高橋 連携にかかわるかも知れませんが,今,全国的に国民の大病院志向があります.そのために,風邪引きも大病院に行って三時間待たされる状況です.もう少し適切に連携が取れて,大病院は大病院なりに重症の患者を診る,一般クリニックはそれほど重症でない患者の対応をするという形ができないかと思います.
特に勤務医が勤めるところは,比較的大きな病院や中規模病院が多いわけですから,そこに患者が集中してしまうと,それだけで疲弊してしまうこともあるのではないでしょうか.疲弊したなかでは,医療安全は構築できないと思います.
片桐 医療安全という考え方が出てきた時に,「本質的に,医療は安全なものではない」と言わなかったのは,われわれの最大の間違いでした.
医療安全を進める時には,「医療は安全ではなく,不確実なものだ」ということを知ってもらわなければならないと思います.
大橋 多くの国民は,「お産は安全なものだ」と思っています.しかし,お産は何でも起こり得る.「“お産は危険なものだ”ということを認識したうえで分娩してください」というような同意書も要るのではないか.つまり,『お産の同意書』も要るのではないか,今後,そういう時代が来るのではないかと話をしています.
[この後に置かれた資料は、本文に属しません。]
(** * KernelSim T2 and the SFSS file server: a shallow embedding

  The development follows the two C translation units of the project:
  [sfss_server.c] (permission check and the five SFP request handlers) and
  [KernelSim_T2.c] (ready queue, round-robin scheduler, IRQ and syscall
  handling, command line).  C [int]/[long] values are modelled by [Z],
  [char] buffers holding text by [string], binary buffers by [list byte].
  The host operating system (stdio, directory and process calls) is not part
  of the project; it is modelled in [Module Libc]. *)

From Stdlib Require Import ZArith Lia Ascii.
From Stdlib.Init Require Import Byte.
From stdpp Require Import gmap strings list fin_maps.

Local Open Scope Z_scope.

(** ** C string helpers *)

Module CStr.

(** [strlen] of a NUL-terminated buffer. *)
Definition strlen (s : string) : nat := String.length s.

(** [strncmp(s1, s2, n) == 0]: the first [n] characters agree, the
    comparison stopping early when both strings end. *)
Fixpoint strncmp_eq (s1 s2 : string) (n : nat) {struct n} : bool :=
  match n with
  | O => true
  | S n' =>
      match s1, s2 with
      | EmptyString, EmptyString => true
      | String c1 r1, String c2 r2 =>
          if Ascii.eqb c1 c2 then strncmp_eq r1 r2 n' else false
      | _, _ => false
      end
  end.

(** [strcmp(s1, s2) == 0]. *)
Definition strcmp_eq (s1 s2 : string) : bool := String.eqb s1 s2.

(** [s[i]]; reading the terminator yields NUL. *)
Definition char_at (s : string) (i : nat) : ascii :=
  match String.get i s with
  | Some c => c
  | None => Ascii.zero
  end.

(** What [snprintf(buf, cap, ...)] leaves in [buf] when the formatted text
    is [s]: at most [cap - 1] characters. *)
Definition snprintf (cap : nat) (s : string) : string :=
  String.substring 0 (cap - 1) s.

Definition digit_char (d : Z) : ascii := ascii_of_nat (48 + Z.to_nat d).

Fixpoint dec_digits (fuel : nat) (n : Z) (acc : string) : string :=
  match fuel with
  | O => acc
  | S f =>
      let acc' := String (digit_char (n mod 10)) acc in
      if n <? 10 then acc' else dec_digits f (n / 10) acc'
  end.

(** The text produced by the conversion [%d]. *)
Definition fmt_d (n : Z) : string :=
  if n <? 0
  then String "-" (dec_digits (S (Z.to_nat (Z.log2 (- n)))) (- n) "")
  else dec_digits (S (Z.to_nat (Z.log2 n))) n "".

Definition is_space (c : ascii) : bool :=
  let n := nat_of_ascii c in
  (Nat.eqb n 32 || (Nat.leb 9 n && Nat.leb n 13))%bool.

Definition digit_val (c : ascii) : option Z :=
  let n := nat_of_ascii c in
  if (Nat.leb 48 n && Nat.leb n 57)%bool then Some (Z.of_nat n - 48) else None.

Fixpoint skip_spaces (s : string) : string :=
  match s with
  | String c r => if is_space c then skip_spaces r else s
  | EmptyString => s
  end.

Fixpoint read_digits (s : string) (acc : Z) : Z :=
  match s with
  | String c r =>
      match digit_val c with
      | Some d => read_digits r (10 * acc + d)
      | None => acc
      end
  | EmptyString => acc
  end.

Definition LONG_MIN : Z := - 2 ^ 63.
Definition LONG_MAX : Z := 2 ^ 63 - 1.

(** [strtol(s, NULL, 10)]: optional blanks, optional sign, then the longest
    run of decimal digits, 0 when there is none; a value that does not fit
    a [long] is replaced by the nearest bound. *)
Definition strtol (s : string) : Z :=
  let v := match skip_spaces s with
           | String "-" r => - read_digits r 0
           | String "+" r => read_digits r 0
           | r => read_digits r 0
           end in
  Z.max LONG_MIN (Z.min LONG_MAX v).

(** The conversion of a [long] to [int]: the low 32 bits, read as a
    two's-complement number. *)
Definition int_of_long (v : Z) : Z := (v + 2 ^ 31) mod 2 ^ 32 - 2 ^ 31.

(** [atoi]: the C library computes it as [(int) strtol(s, NULL, 10)]. *)
Definition atoi (s : string) : Z := int_of_long (strtol s).

End CStr.

(** ** The SFP protocol ([sfp_protocol.h]) *)

Module Sfp.

Definition SFP_PAYLOAD_SIZE : nat := 16.
Definition SFP_MAX_NAMES_IN_DIR : nat := 40.
Definition SFP_MAX_PATH_LEN : nat := 512.
Definition SFP_MAX_ALLFILENAMES_LEN : nat := 2048.

Definition SFP_SUCCESS : Z := 0.
Definition SFP_ERR_PERMISSION : Z := -1.
Definition SFP_ERR_NOT_FOUND : Z := -2.
Definition SFP_ERR_OFFSET_OOB : Z := -3.
Definition SFP_ERR_IO : Z := -4.
Definition SFP_ERR_UNKNOWN_MSG : Z := -100.

(** [SfpMsgType]: the enumerators in declaration order. *)
Definition SFP_MSG_RD_REQ : Z := 0.
Definition SFP_MSG_RD_REP : Z := 1.
Definition SFP_MSG_WR_REQ : Z := 2.
Definition SFP_MSG_WR_REP : Z := 3.
Definition SFP_MSG_DC_REQ : Z := 4.
Definition SFP_MSG_DC_REP : Z := 5.
Definition SFP_MSG_DR_REQ : Z := 6.
Definition SFP_MSG_DR_REP : Z := 7.
Definition SFP_MSG_DL_REQ : Z := 8.
Definition SFP_MSG_DL_REP : Z := 9.

Record SfpFstLst := mkFstLst {
  start_index : Z;
  end_index : Z;
  is_dir : Z
}.

Record SfpMessage := mkMsg {
  msg_type : Z;
  owner : Z;
  path_len : Z;
  path : string;
  name_len : Z;
  name : string;
  offset : Z;
  payload : list byte;
  nrnames : Z;
  fstlstpositions : list SfpFstLst;
  allfilenames : list byte
}.

(** [memset(&msg, 0, sizeof msg)]. *)
Definition zero_msg : SfpMessage :=
  {| msg_type := 0; owner := 0; path_len := 0; path := ""; name_len := 0;
     name := ""; offset := 0;
     payload := replicate SFP_PAYLOAD_SIZE "000"%byte;
     nrnames := 0;
     fstlstpositions := replicate SFP_MAX_NAMES_IN_DIR (mkFstLst 0 0 0);
     allfilenames := replicate SFP_MAX_ALLFILENAMES_LEN "000"%byte |}.

Definition set_msg_type (v : Z) (m : SfpMessage) : SfpMessage :=
  {| msg_type := v; owner := owner m; path_len := path_len m; path := path m;
     name_len := name_len m; name := name m; offset := offset m;
     payload := payload m; nrnames := nrnames m;
     fstlstpositions := fstlstpositions m; allfilenames := allfilenames m |}.
Definition set_owner (v : Z) (m : SfpMessage) : SfpMessage :=
  {| msg_type := msg_type m; owner := v; path_len := path_len m; path := path m;
     name_len := name_len m; name := name m; offset := offset m;
     payload := payload m; nrnames := nrnames m;
     fstlstpositions := fstlstpositions m; allfilenames := allfilenames m |}.
Definition set_path_len (v : Z) (m : SfpMessage) : SfpMessage :=
  {| msg_type := msg_type m; owner := owner m; path_len := v; path := path m;
     name_len := name_len m; name := name m; offset := offset m;
     payload := payload m; nrnames := nrnames m;
     fstlstpositions := fstlstpositions m; allfilenames := allfilenames m |}.
Definition set_path (v : string) (m : SfpMessage) : SfpMessage :=
  {| msg_type := msg_type m; owner := owner m; path_len := path_len m; path := v;
     name_len := name_len m; name := name m; offset := offset m;
     payload := payload m; nrnames := nrnames m;
     fstlstpositions := fstlstpositions m; allfilenames := allfilenames m |}.
Definition set_offset (v : Z) (m : SfpMessage) : SfpMessage :=
  {| msg_type := msg_type m; owner := owner m; path_len := path_len m; path := path m;
     name_len := name_len m; name := name m; offset := v;
     payload := payload m; nrnames := nrnames m;
     fstlstpositions := fstlstpositions m; allfilenames := allfilenames m |}.
Definition set_payload (v : list byte) (m : SfpMessage) : SfpMessage :=
  {| msg_type := msg_type m; owner := owner m; path_len := path_len m; path := path m;
     name_len := name_len m; name := name m; offset := offset m;
     payload := v; nrnames := nrnames m;
     fstlstpositions := fstlstpositions m; allfilenames := allfilenames m |}.
Definition set_nrnames (v : Z) (m : SfpMessage) : SfpMessage :=
  {| msg_type := msg_type m; owner := owner m; path_len := path_len m; path := path m;
     name_len := name_len m; name := name m; offset := offset m;
     payload := payload m; nrnames := v;
     fstlstpositions := fstlstpositions m; allfilenames := allfilenames m |}.
Definition set_fstlstpositions (v : list SfpFstLst) (m : SfpMessage) : SfpMessage :=
  {| msg_type := msg_type m; owner := owner m; path_len := path_len m; path := path m;
     name_len := name_len m; name := name m; offset := offset m;
     payload := payload m; nrnames := nrnames m;
     fstlstpositions := v; allfilenames := allfilenames m |}.
Definition set_allfilenames (v : list byte) (m : SfpMessage) : SfpMessage :=
  {| msg_type := msg_type m; owner := owner m; path_len := path_len m; path := path m;
     name_len := name_len m; name := name m; offset := offset m;
     payload := payload m; nrnames := nrnames m;
     fstlstpositions := fstlstpositions m; allfilenames := v |}.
岡村 私の病院では,分娩に関しては,『同意書』に似たものをつくりました.以前は,患者とじっくり話をすることで信頼関係を構築していました.最近では,結果が悪ければ,すぐに訴えるという話になってしまいます.保険の説明書ではないですが,とにかく危険性は全部書いて,そこにサインをもらう.そして,読んでいなければ,「ここに書いてありますよね」という形にしないとやっていけなくなるのではと危惧しています.
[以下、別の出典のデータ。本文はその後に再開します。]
Lemma mat_vec_loop_spec (rows cols : nat) (phi : nat -> nat -> R -> R)
    (psi : nat -> R -> R) (body : nat -> Matrix * Vector -> result (Matrix * Vector))
    (m0 : Matrix) (v0 : Vector) :
  shape rows cols m0 -> length v0 = rows ->
  (forall i m v, (i < rows)%nat -> shape rows cols m -> length v = rows ->
     exists m', body i (m, v) = Ok (m', replace_nth v i (psi i (nth i v 0))) /\
                row_spec rows cols i (phi i) m m') ->
  exists m' v', for_range rows body (m0, v0) = Ok (m', v') /\
    shape rows cols m' /\ length v' = rows /\
    (forall i j, (i < rows)%nat -> (j < cols)%nat -> el m' i j = phi i j (el m0 i j)) /\
    (forall i, (i < rows)%nat -> nth i v' 0 = psi i (nth i v0 0)).
Proof.
  intros Hs Hv Hbody.
  pose (P := fun (i : nat) (st : Matrix * Vector) =>
    shape rows cols (fst st) /\ length (snd st) = rows /\
    (forall i' j, (i' < i)%nat -> (j < cols)%nat ->
                  el (fst st) i' j = phi i' j (el m0 i' j)) /\
    (forall i' j, (i <= i')%nat -> el (fst st) i' j = el m0 i' j) /\
    (forall i', (i' < i)%nat -> nth i' (snd st) 0 = psi i' (nth i' v0 0)) /\
    (forall i', (i <= i')%nat -> nth i' (snd st) 0 = nth i' v0 0)).
  destruct (for_range_inv P body rows (m0, v0))
    as [[m' v'] [Hr [Hs' [Hv' [Hdone [_ [Hvdone _]]]]]]].
  - unfold P; simpl. repeat split; try apply Hs; try exact Hv; intros; try lia; reflexivity.
  - intros i [m v] Hi [Hsm [Hlv [Hlo [Hhi [Hvlo Hvhi]]]]]. simpl in *.
    destruct (Hbody i m v Hi Hsm Hlv) as [m' [Hb [Hs' [Hrow Hoth]]]].
    exists (m', replace_nth v i (psi i (nth i v 0))). split; [exact Hb|].
    unfold P; simpl. split; [exact Hs'|]. split; [rewrite length_replace_nth; exact Hlv|].
    split; [|split; [|split]].
    + intros i' j Hi' Hj. destruct (Nat.eq_dec i' i) as [->|Hne].
      * rewrite Hrow by exact Hj. rewrite Hhi by lia. reflexivity.
      * rewrite Hoth by exact Hne. apply Hlo; [lia | exact Hj].
    + intros i' j Hi'. rewrite Hoth by lia. apply Hhi. lia.
    + intros i' Hi'. destruct (Nat.eq_dec i' i) as [->|Hne].
      * rewrite nth_replace_nth_eq by lia. rewrite Hvhi by lia. reflexivity.
      * rewrite nth_replace_nth_neq by congruence. apply Hvlo. lia.
    + intros i' Hi'. rewrite nth_replace_nth_neq by lia. apply Hvhi. lia.
  - exists m', v'. simpl in *. auto.
Qed.

(** The four loop shapes of [train] and [_apply_grads]. *)

Lemma mat_update_spec (rows cols : nat) (f : R -> R -> R) (m g : Matrix) :
  shape rows cols m -> shape rows cols g ->
  exists m', mat_update rows cols f m g = Ok m' /\ shape rows cols m' /\
    forall i j, (i < rows)%nat -> (j < cols)%nat -> el m' i j = f (el m i j) (el g i j).
Proof.
  intros Hm Hg. unfold mat_update.
  apply (mat_loop_spec rows cols (fun i j a => f a (el g i j))); [exact Hm|].
  intros i m1 Hi Hm1.
  apply (row_loop_spec rows cols i (fun j a => f a (el g i j))); try assumption.
  intros j m2 Hj Hm2.
  rewrite (getitem2_ok rows cols) by assumption. simpl.
  rewrite (getitem2_ok rows cols) by assumption. simpl.
  apply (setitem2_ok rows cols); assumption.
Qed.

Lemma mat_vec_update_spec (rows cols : nat) (f : R -> R -> R)
    (m g : Matrix) (v gv : Vector) :
  shape rows cols m -> shape rows cols g -> length v = rows -> length gv = rows ->
  exists m' v', mat_vec_update rows cols f m g v gv = Ok (m', v') /\
    shape rows cols m' /\ length v' = rows /\
    (forall i j, (i < rows)%nat -> (j < cols)%nat -> el m' i j = f (el m i j) (el g i j)) /\
    (forall i, (i < rows)%nat -> nth i v' 0 = f (nth i v 0) (nth i gv 0)).
Proof.
  intros Hm Hg Hv Hgv. unfold mat_vec_update.
  apply (mat_vec_loop_spec rows cols (fun i j a => f a (el g i j))
           (fun i a => f a (nth i gv 0))); try assumption.
  intros i m1 v1 Hi Hm1 Hv1. simpl.
  destruct (row_loop_spec rows cols i (fun j a => f a (el g i j))
              (fun j m => a <- getitem2 m i j ;; b <- getitem2 g i j ;;
                          setitem2 m i j (f a b)) m1 Hm1 Hi) as [m' [Hr Hspec]].
  - intros j m2 Hj Hm2.
    rewrite (getitem2_ok rows cols) by assumption. simpl.
    rewrite (getitem2_ok rows cols) by assumption. simpl.
    apply (setitem2_ok rows cols); assumption.
  - exists m'. split; [|exact Hspec].
    rewrite Hr. simpl.
    rewrite (getitem_ok v1 i 0) by lia. simpl.
    rewrite (getitem_ok gv i 0) by lia. simpl.
    rewrite setitem_ok by lia. reflexivity.
Qed.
高橋 本来,病気に対しては,患者と医師が,同じ方向を向いて闘うべきと思いますが,病気を挟んで医師と患者が闘うという状況が出てきています.今まで,あまりにも安心・安全ばかり強調しすぎたと思いますので,医療の不確実性は,これから啓発活動を進めていくべき分野の一つだと思います.
池田 医療安全について,ほかの角度からの発言はありますか.
片桐 今,いろいろな病院で取り組んでいるリスクマネジメントでは,インシデントレポートを,コンピューターで集計して解析するというような作業をしていますが,われわれが多大な労力をそこに払う価値があるのかどうか,疑問に思っている医師は多いと思います.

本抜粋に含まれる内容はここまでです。